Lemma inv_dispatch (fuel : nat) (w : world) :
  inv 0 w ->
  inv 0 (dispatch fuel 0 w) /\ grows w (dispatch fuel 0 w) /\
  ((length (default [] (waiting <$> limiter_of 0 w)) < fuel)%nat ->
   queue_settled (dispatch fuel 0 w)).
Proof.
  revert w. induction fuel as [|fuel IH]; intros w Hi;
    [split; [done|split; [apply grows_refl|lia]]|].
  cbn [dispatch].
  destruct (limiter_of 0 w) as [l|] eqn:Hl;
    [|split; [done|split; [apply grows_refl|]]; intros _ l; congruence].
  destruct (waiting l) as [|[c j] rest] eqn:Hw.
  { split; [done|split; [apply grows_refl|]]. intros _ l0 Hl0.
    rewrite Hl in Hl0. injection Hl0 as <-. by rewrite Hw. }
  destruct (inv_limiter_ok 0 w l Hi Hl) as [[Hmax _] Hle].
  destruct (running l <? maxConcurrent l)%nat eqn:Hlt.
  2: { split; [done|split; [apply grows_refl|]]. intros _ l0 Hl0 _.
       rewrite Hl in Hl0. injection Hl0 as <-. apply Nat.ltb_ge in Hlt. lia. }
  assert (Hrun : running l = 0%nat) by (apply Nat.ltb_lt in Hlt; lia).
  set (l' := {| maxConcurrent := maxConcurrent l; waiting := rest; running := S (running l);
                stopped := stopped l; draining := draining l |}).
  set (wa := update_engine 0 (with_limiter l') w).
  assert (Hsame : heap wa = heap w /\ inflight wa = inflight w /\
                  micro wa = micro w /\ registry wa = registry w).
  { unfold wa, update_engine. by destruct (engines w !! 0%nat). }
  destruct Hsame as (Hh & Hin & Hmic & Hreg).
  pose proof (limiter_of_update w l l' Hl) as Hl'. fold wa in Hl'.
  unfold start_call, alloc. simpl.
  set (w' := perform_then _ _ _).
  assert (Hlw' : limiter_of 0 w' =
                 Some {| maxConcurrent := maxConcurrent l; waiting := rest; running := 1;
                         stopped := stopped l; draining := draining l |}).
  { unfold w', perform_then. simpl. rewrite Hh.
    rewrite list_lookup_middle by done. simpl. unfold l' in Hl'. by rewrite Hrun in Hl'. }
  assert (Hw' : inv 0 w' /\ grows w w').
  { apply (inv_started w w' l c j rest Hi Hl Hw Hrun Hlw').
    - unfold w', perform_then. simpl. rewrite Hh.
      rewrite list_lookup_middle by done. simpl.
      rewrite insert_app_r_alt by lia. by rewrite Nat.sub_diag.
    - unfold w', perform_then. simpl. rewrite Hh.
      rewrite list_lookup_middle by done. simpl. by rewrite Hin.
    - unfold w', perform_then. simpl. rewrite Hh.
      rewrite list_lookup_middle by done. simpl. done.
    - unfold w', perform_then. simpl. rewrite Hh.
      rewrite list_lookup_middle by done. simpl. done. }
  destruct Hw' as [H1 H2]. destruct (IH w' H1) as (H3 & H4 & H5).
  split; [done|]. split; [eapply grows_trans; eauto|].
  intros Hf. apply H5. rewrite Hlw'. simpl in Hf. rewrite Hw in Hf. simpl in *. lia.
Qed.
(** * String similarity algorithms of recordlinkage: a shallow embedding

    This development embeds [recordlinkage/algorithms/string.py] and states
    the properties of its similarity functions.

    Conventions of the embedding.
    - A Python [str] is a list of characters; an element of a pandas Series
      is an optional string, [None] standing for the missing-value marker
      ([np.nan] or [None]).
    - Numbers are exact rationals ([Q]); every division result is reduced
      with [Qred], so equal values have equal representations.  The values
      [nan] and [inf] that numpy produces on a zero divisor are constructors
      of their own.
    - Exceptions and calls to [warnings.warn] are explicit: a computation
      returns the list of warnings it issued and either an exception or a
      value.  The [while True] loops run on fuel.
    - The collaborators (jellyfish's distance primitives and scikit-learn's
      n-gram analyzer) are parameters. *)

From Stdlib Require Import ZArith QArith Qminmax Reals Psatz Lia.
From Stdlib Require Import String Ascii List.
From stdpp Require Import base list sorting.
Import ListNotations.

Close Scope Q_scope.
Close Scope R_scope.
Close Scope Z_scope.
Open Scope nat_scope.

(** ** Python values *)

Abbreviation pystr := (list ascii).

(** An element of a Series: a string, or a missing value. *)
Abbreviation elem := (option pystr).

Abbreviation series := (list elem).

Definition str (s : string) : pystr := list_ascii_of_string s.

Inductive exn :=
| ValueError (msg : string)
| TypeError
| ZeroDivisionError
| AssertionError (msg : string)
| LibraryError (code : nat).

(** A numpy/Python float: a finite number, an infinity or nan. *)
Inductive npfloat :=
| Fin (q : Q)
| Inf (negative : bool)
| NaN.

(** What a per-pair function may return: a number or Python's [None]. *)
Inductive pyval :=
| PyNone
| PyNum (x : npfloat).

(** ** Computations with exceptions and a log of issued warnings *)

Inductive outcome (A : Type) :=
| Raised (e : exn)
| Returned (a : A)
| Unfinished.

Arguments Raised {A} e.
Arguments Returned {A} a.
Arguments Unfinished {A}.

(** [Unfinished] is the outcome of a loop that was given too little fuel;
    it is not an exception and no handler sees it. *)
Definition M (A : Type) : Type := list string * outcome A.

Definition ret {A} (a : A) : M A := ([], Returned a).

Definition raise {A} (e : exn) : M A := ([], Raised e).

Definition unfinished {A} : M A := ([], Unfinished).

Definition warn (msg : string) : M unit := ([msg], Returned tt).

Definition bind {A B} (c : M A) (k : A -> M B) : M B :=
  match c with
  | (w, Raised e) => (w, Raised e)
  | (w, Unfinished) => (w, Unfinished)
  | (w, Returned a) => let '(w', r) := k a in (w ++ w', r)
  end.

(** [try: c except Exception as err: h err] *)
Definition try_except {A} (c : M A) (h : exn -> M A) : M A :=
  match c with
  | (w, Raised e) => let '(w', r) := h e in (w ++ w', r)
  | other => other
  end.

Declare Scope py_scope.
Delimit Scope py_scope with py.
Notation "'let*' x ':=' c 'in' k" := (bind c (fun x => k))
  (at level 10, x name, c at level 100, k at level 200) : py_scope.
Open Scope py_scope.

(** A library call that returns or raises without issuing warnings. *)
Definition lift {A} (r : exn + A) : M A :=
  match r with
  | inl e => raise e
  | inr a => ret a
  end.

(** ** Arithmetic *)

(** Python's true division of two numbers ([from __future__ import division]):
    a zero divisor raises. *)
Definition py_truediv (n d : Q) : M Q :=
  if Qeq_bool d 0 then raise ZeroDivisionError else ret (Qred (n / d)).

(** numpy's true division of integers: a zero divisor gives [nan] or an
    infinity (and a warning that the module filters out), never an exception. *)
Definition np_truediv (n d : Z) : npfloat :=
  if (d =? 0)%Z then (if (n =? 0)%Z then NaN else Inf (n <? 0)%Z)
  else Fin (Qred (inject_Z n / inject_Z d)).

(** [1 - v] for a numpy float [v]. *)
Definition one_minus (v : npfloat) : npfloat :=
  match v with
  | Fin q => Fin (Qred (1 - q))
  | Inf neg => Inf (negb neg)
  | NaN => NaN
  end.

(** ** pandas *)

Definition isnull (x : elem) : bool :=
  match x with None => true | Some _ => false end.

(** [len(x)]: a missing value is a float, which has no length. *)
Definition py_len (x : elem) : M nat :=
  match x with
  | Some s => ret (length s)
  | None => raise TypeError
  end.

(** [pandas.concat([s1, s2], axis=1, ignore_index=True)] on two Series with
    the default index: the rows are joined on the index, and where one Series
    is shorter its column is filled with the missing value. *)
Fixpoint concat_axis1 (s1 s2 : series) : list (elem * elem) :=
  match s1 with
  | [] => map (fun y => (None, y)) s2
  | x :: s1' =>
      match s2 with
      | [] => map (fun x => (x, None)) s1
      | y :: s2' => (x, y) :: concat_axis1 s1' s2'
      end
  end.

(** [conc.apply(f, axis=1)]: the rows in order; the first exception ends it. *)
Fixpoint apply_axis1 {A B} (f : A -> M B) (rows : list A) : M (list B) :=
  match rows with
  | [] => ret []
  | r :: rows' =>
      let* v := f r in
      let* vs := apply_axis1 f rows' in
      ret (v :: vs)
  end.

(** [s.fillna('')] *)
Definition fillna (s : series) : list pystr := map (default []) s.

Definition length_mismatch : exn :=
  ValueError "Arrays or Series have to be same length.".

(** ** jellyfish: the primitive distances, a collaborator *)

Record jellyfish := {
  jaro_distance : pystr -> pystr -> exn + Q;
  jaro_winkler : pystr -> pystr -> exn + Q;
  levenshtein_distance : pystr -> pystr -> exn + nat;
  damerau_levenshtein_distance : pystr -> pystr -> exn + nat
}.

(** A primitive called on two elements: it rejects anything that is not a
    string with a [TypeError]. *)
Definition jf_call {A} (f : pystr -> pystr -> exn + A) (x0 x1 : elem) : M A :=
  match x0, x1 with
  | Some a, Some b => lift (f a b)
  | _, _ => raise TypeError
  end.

Task instructions:
Scan the records above for lines with the word "ValueError", then say how many there are, giving the number alone.

Answer:
2